=== Section Start ===
(** With a stateless environment the result of a program does not depend
    on the state it starts from. *)
Lemma outcome_stateless {A} (m : prog A) (w w' : W) :
  stateless env -> outcome env m w = outcome env m w'.
Proof.
  intros Hs. revert w w'. induction m as [a | X c k IH]; intros w w'.
  - reflexivity.
  - unfold outcome in *. simpl. pose proof (Hs X c w w') as Hx.
    destruct (env X c w) as [x w1], (env X c w') as [x' w1'].
    simpl in Hx. subst x'. specialize (IH x w1 w1').
    now destruct (run env (k x) w1) as [[a t] w2],
                 (run env (k x) w1') as [[a' t'] w2'].
Qed.

End Running.

Section Purity.

Lemma pure_ret {A} (a : A) : pure (Ret a).
Proof. now exists a. Qed.

Lemma pure_iobind {A B} {m : io A} {f : A -> io B} :
  pure m -> (forall a, pure (f a)) -> pure (iobind m f).
Proof.
  intros [[a | e] ->] Hf; simpl; [apply Hf | apply pure_ret].
Qed.

Lemma pure_try_catch {A} {m : io A} {h : exn -> io A} :
  pure m -> (forall e, pure (h e)) -> pure (try_catch m h).
Proof.
  intros [[a | e] ->] Hh; simpl; [apply pure_ret | apply Hh].
Qed.

Lemma pure_if {A} (b : bool) (m1 m2 : prog A) :
  pure m1 -> pure m2 -> pure (if b then m1 else m2).
Proof. now destruct b. Qed.

Lemma calls_once_iobind {A B X} (c : call X) (m : io A) (f : A -> io B) :
  calls_once c m -> (forall a, pure (f a)) -> calls_once c (iobind m f).
Proof.
  intros (k & -> & Hk) Hf. eexists. split; [reflexivity|].
  intros x. apply (pure_iobind (Hk x) Hf).
Qed.

Lemma calls_once_try_catch {A X} (c : call X) (m : io A) (h : exn -> io A) :
  calls_once c m -> (forall e, pure (h e)) -> calls_once c (try_catch m h).
Proof.
  intros (k & -> & Hk) Hh. eexists. split; [reflexivity|].
  intros x. apply (pure_try_catch (Hk x) Hh).
Qed.

Lemma calls_once_fetch (url : jsstring) (ua : option jsstring) :
  calls_once (Fetch url ua) (fetch url ua).
Proof.
  eexists. split; [reflexivity|]. intros [e | ok json]; apply pure_ret.
Qed.

End Purity.

Ltac purity :=
  unfold lift, ret, throw;
  repeat first
    [ apply pure_ret
    | apply pure_iobind; [|intros ?]
    | apply pure_if
    | match goal with
      | |- pure (match ?x with _ => _ end) => destruct x
      end ].

(* ================================================================== *)
(** ** The calls that each piece of the handlers makes *)
(* ================================================================== *)

Section Shapes.

(** The geocoding client makes one request, for the URL of its argument,
    or none when that URL can not be built. *)
Lemma geocodePlace_shape (placeName : value) :
  match geocode_url placeName with
  | Ok url => calls_once (Fetch url (Some USER_AGENT)) (geocodePlace placeName)
  | Throw _ => pure (geocodePlace placeName)
  end.
Proof.
  unfold geocodePlace. destruct (geocode_url placeName) as [url | e].
  - apply calls_once_try_catch.
    + cbn [lift iobind pbind]. apply calls_once_iobind.
      * apply calls_once_fetch.
      * intros [ok json]. purity.
    + intros e. purity.
  - apply pure_try_catch.
    + purity.
    + intros e'. purity.
Qed.

(** Resolving a location makes no call, unless the classifier answered
    [false]: then it makes the one request of the geocoding client. *)
Lemma resolve_shape (input : value) :
  pure (resolve input)
  \/ (isCoordinates input = Ok false
      /\ exists url, geocode_url input = Ok url
                     /\ calls_once (Fetch url (Some USER_AGENT))
                          (resolve input)).
Proof.
  unfold resolve. pose proof (geocodePlace_shape input) as G.
  destruct (isCoordinates input) as [[|] | e]; cbn [lift iobind pbind].
  - left. purity.
  - destruct (geocode_url input) as [url | e].
    + right. split; [reflexivity|]. exists url. split; [reflexivity|].
      apply calls_once_iobind; [exact G | intros a; purity].
    + left. apply pure_iobind; [exact G | intros a; purity].
  - left. purity.
Qed.

Lemma request_route_shape (startCoords endCoords : jsstring) :
  calls_once (Fetch (route_url startCoords endCoords) None)
    (request_route startCoords endCoords).
Proof.
  unfold request_route. apply calls_once_iobind.
  - apply calls_once_fetch.
  - intros [ok json]. purity.
Qed.

End Shapes.

(* ================================================================== *)
(** ** [GET /route] *)
(* ================================================================== *)

Section Route.

Context {W : Type} (env : environment W).

Lemma services_differ (x y : jsstring) :
  NOMINATIM_BASE ++ x <> OSRM_BASE ++ y.
Proof. intros H. vm_compute in H. discriminate H. Qed.

Lemma route_url_to_routing_service (sc ec : jsstring) :
  to_routing_service (route_url sc ec).
Proof. eexists. reflexivity. Qed.

Lemma geocode_url_to_geocoding_service (p : value) (url : jsstring) :
  geocode_url p = Ok url -> to_geocoding_service url.
Proof.
  unfold geocode_url. destruct (bind (to_string p) encodeURIComponent);
    simpl; intros [= <-]. eexists. reflexivity.
Qed.

(** The requests of one resolution step. *)
Lemma resolve_events (input : value) (w : W) (e : event) :
  In e (trace env (resolve input) w) ->
  isCoordinates input = Ok false
  /\ exists url, geocode_url input = Ok url
                 /\ request_of e = Some (url, Some USER_AGENT).
Proof.
  destruct (resolve_shape input) as [P | (Hc & url & Hu & C)].
  - destruct (run_pure env _ w P) as [-> _]. intros [].
  - rewrite (trace_calls_once env _ _ w C). intros [<- | []].
    split; [exact Hc|]. exists url. split; [exact Hu | reflexivity].
Qed.

(** The body of the handler that runs once both parameters are there. *)
Lemma route_handler_present (start end_ : value) :
  truthy start = true -> truthy end_ = true ->
  route_handler start end_
  = try_catch
      (iobind (resolve start) (fun startCoords =>
       iobind (resolve end_) (fun endCoords =>
       request_route startCoords endCoords)))
      (fun err => ret (error_response 500 (message_or_default err))).
Proof. intros Hs He. unfold route_handler. now rewrite Hs, He. Qed.

(** Every request that the handler makes is the geocoding request for a
    parameter that the classifier rejected, or the routing request for the
    two resolved coordinate strings. *)
Lemma route_handler_events (start end_ : value) (w : W) (e : event) :
  In e (trace env (route_handler start end_) w) ->
  (exists input url,
      (input = start \/ input = end_)
      /\ isCoordinates input = Ok false
      /\ geocode_url input = Ok url
      /\ request_of e = Some (url, Some USER_AGENT))
  \/ (exists sc ec w1 w2,
         outcome env (resolve start) w1 = Ok sc
         /\ outcome env (resolve end_) w2 = Ok ec
         /\ request_of e = Some (route_url sc ec, None)).
Proof.
  destruct (truthy start) eqn:Hs; [destruct (truthy end_) eqn:He|].
  - rewrite (route_handler_present _ _ Hs He).
    rewrite trace_try_catch, trace_iobind.
    intros H. apply in_app_or in H. destruct H as [H | H].
    + apply in_app_or in H. destruct H as [H | H].
      * left. apply resolve_events in H. destruct H as (Hc & url & Hu & Hr).
        exists start, url. auto.
      * destruct (outcome env (resolve start) w) as [sc | ?] eqn:Es;
          [|destruct H].
        rewrite trace_iobind in H. apply in_app_or in H. destruct H as [H | H].
        -- left. apply resolve_events in H.
           destruct H as (Hc & url & Hu & Hr). exists end_, url. auto.
        -- destruct (outcome env (resolve end_) _) as [ec | ?] eqn:Ee;
             [|destruct H].
           rewrite (trace_calls_once env _ _ _ (request_route_shape sc ec)) in H.
           destruct H as [<- | []]. right.
           exists sc, ec, w, (state_after env (resolve start) w). auto.
    + destruct (outcome env _ w); [destruct H|].
      unfold ret in H. destruct H.
  - unfold route_handler. rewrite Hs, He. simpl. intros [].
  - unfold route_handler. rewrite Hs. simpl. intros [].
Qed.

Lemma route_handler_outcome (start end_ : value) (w : W) :
  truthy start = true -> truthy end_ = true ->
  outcome env (route_handler start end_) w
  = Ok match outcome env (resolve start) w with
       | Throw e => error_response 500 (message_or_default e)
       | Ok sc =>
           let w1 := state_after env (resolve start) w in
           match outcome env (resolve end_) w1 with
           | Throw e => error_response 500 (message_or_default e)
           | Ok ec =>
               let w2 := state_after env (resolve end_) w1 in
               match outcome env (request_route sc ec) w2 with
               | Throw e => error_response 500 (message_or_default e)
               | Ok r => r
               end
           end
       end.
Proof.
  intros Hs He. rewrite (route_handler_present _ _ Hs He).
  rewrite outcome_try_catch, outcome_iobind.
  destruct (outcome env (resolve start) w) as [sc | e]; [|reflexivity].
  rewrite outcome_iobind. cbv zeta.
  destruct (outcome env (resolve end_) _) as [ec | e]; [|reflexivity].
  now destruct (outcome env (request_route sc ec) _).
Qed.

(** The same for the handler that resolves [end] first. *)
Lemma route_handler_end_first_outcome (start end_ : value) (w : W) :
  truthy start = true -> truthy end_ = true ->
  outcome env (route_handler_end_first start end_) w
  = Ok match outcome env (resolve end_) w with
       | Throw e => error_response 500 (message_or_default e)
       | Ok ec =>
           let w1 := state_after env (resolve end_) w in
           match outcome env (resolve start) w1 with
           | Throw e => error_response 500 (message_or_default e)
           | Ok sc =>
               let w2 := state_after env (resolve start) w1 in
               match outcome env (request_route sc ec) w2 with
               | Throw e => error_response 500 (message_or_default e)
               | Ok r => r
               end
           end
       end.
Proof.
  intros Hs He. unfold route_handler_end_first. rewrite Hs, He.
  cbn [negb orb]. rewrite outcome_try_catch, outcome_iobind.
  destruct (outcome env (resolve end_) w) as [ec | e]; [|reflexivity].
  rewrite outcome_iobind. cbv zeta.
  destruct (outcome env (resolve start) _) as [sc | e]; [|reflexivity].
  now destruct (outcome env (request_route sc ec) _).
Qed.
=== Section End ===
Problem to solve: Given the records above, reproduce precisely and only the lines between the line holding "Proof. intros Hs" and the line holding "destruct (truthy start)", inclusive.

Your solution:
Proof. intros Hs He. unfold route_handler. now rewrite Hs, He. Qed.

(** Every request that the handler makes is the geocoding request for a
    parameter that the classifier rejected, or the routing request for the
    two resolved coordinate strings. *)
Lemma route_handler_events (start end_ : value) (w : W) (e : event) :
  In e (trace env (route_handler start end_) w) ->
  (exists input url,
      (input = start \/ input = end_)
      /\ isCoordinates input = Ok false
      /\ geocode_url input = Ok url
      /\ request_of e = Some (url, Some USER_AGENT))
  \/ (exists sc ec w1 w2,
         outcome env (resolve start) w1 = Ok sc
         /\ outcome env (resolve end_) w2 = Ok ec
         /\ request_of e = Some (route_url sc ec, None)).
Proof.
  destruct (truthy start) eqn:Hs; [destruct (truthy end_) eqn:He|].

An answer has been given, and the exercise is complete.